**What you have to do:** Output only the lines from the start of the entries through the line holding "and returns the". Each line must match the original exactly.

**Input:**

━━━

(* ===== verification/SmvbaCore.v ===== *)
(** * smvba: the protocol core

    Models src/core/smvba/consensus/core.go.  [Core] is the struct of the same
    name, each handler a command of the handler monad: it reads and writes the
    core, emits the sends, channel writes and [go] statements in program order
    and returns the error of the source.  [handle] is the body of the select loop
    of [Run] for one message, [tstep] one step of a broadcast goroutine; the
    runtime interleaves them.  A call that would block on the batch channel for
    ever has no result, like one that panics. *)

From S2P Require Import Prelude Crypto Committee Store Pool Runtime Quorum Deliver.
From S2P Require Import SmvbaMessage SmvbaAggreator SmvbaCommitor SmvbaSpb.

Open Scope Z_scope.

Section Core.
Context {E : Ed25519} {K : Kyber} {db : Type} `{HDB : DB db} {GB : GobBlock}.

Record Core := mkCore {
  Name : NodeID;
  core_Committee : Committee;
  core_Parameters : Parameters;
  core_SigService : SigService;
  core_Store : Store db;
  TxPool : Pool;
  core_Aggreator : Aggreator;
  core_Elector : Elector;
  core_Commitor : Committor Block;
  FinishFlags : gmap Z (gmap Z (gmap NodeID Digest));
  SPbInstances : gmap Z (gmap Z (gmap NodeID SPB));
  DoneFlags : gmap Z (gmap Z unit);
  ReadyFlags : gmap Z (gmap Z unit);
  HaltFlags : gset Z;
  Epoch : Z
}.
#[export] Instance Core_eta : Settable Core := fun c =>
  mkCore (Name c) (core_Committee c) (core_Parameters c) (core_SigService c) (core_Store c)
    (TxPool c) (core_Aggreator c) (core_Elector c) (core_Commitor c) (FinishFlags c)
    (SPbInstances c) (DoneFlags c) (ReadyFlags c) (HaltFlags c) (Epoch c).

Definition NewCore (Name : NodeID) (committee : Committee) (parameters : Parameters)
    (sigService : SigService) (store : Store db) (txPool : Pool) : Core :=
  mkCore Name committee parameters sigService store txPool (NewAggreator committee)
    (NewElector sigService committee) NewCommittor ∅ ∅ ∅ ∅ ∅ 0.

Abbreviation H A := (M Core effect A).

Definition messgaeFilter (epoch : Z) : H bool := gets (fun c => epoch <? Epoch c).

(** ** Blocks *)

(** A nil block is dereferenced. *)
Definition storeBlock (block : option Block) : H (option error) :=
  match block with
  | None => panic
  | Some block =>
      let key := Block_Hash block in
      match Block_Encode block with
      | None => mret (Some ErrExternal)
      | Some value =>
          c ← get_st;
          let '(store, err) := Store_Write (core_Store c) key value in
          _ ← modify (fun c => c <| core_Store := store |>);
          mret err
      end
  end.

Definition getBlock (digest : Digest) : H (option Block * option error) :=
  c ← get_st;
  let '(store, (value, err)) := Store_Read (core_Store c) digest in
  _ ← modify (fun c => c <| core_Store := store |>);
  match err with
  | Some ErrNotFoundKey => mret (None, None)
  | Some e => mret (None, Some e)
  | None =>
      match Block_Decode value with
      | None => mret (None, Some ErrExternal)
      | Some b => mret (Some b, None)
      end
  end.

Definition getSpbInstance (epoch round : Z) (node : NodeID) : H SPB :=
  c ← get_st;
  match lookup3 (SPbInstances c) epoch round node with
  | Some instance => mret instance
  | None =>
      let instance := NewSPB epoch round node in
      _ ← modify (fun c => c <| SPbInstances := insert3 epoch round node instance (SPbInstances c) |>);
      mret instance
  end.

Definition hasFinish (epoch round : Z) (node : NodeID) : H (bool * Digest) :=
  gets (fun c => match lookup3 (FinishFlags c) epoch round node with
                 | Some d => (true, d)
                 | None => (false, Digest0)
                 end).

(** The read of an epoch without entry creates one. *)
Definition hasReady (epoch round : Z) : H bool :=
  c ← get_st;
  match ReadyFlags c !! epoch with
  | None => _ ← modify (fun c => c <| ReadyFlags := <[epoch := ∅]> (ReadyFlags c) |>); mret false
  | Some items => mret (has items round)
  end.

Definition hasDone (epoch round : Z) : H bool :=
  c ← get_st;
  match DoneFlags c !! epoch with
  | None => _ ← modify (fun c => c <| DoneFlags := <[epoch := ∅]> (DoneFlags c) |>); mret false
  | Some items => mret (has items round)
  end.

Definition generatorBlock (epoch : Z) : H Block :=
  c ← get_st;
  match GetBatch (TxPool c) with
  | None => panic
  | Some (batch, pool) =>
      _ ← modify (fun c => c <| TxPool := pool |>);
      mret (NewBlock (Name c) batch epoch)
  end.

Definition Commitor_Commit (b : option Block) : H unit :=
  c ← get_st;
  commitor ← lift_outcome (Commit (core_Commitor c) b);
  modify (fun c => c <| core_Commitor := commitor |>).

Definition Elector_Leader (epoch round : Z) : H NodeID :=
  c ← get_st;
  let '(elector, leader) := Leader (core_Elector c) epoch round in
  _ ← modify (fun c => c <| core_Elector := elector |>);
  mret leader.

(** [c.Transimtor.Send(c.Name, core.NONE, m)] *)
Definition Send_all (m : Message) : H unit := c ← get_st; emit (ESend (Name c) NONE m).
(** [c.Transimtor.RecvChannel() <- m] *)
Definition to_recvCh (m : Message) : H unit := emit (to_self m).
Definition broadcast (m : Message) : H unit := _ ← Send_all m; to_recvCh m.

(** [go spb.f(...)] on the instance of (epoch, round, node). *)
Definition go (epoch round : Z) (node : NodeID) (pc : spb_pc) : H unit :=
  emit (EGo (mkThread epoch round node pc)).

Definition propose (block : option Block) (epoch round : Z) : H unit :=
  c ← get_st;
  proposal ← lift_outcome (NewSPBProposal (core_SigService c) (Name c) block epoch round
                             SPB_ONE_PHASE);
  broadcast (MSPBProposal proposal).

━━━

**Response:**
(* ===== verification/SmvbaCore.v ===== *)
(** * smvba: the protocol core

    Models src/core/smvba/consensus/core.go.  [Core] is the struct of the same
    name, each handler a command of the handler monad: it reads and writes the
    core, emits the sends, channel writes and [go] statements in program order
    and returns the error of the source.  [handle] is the body of the select loop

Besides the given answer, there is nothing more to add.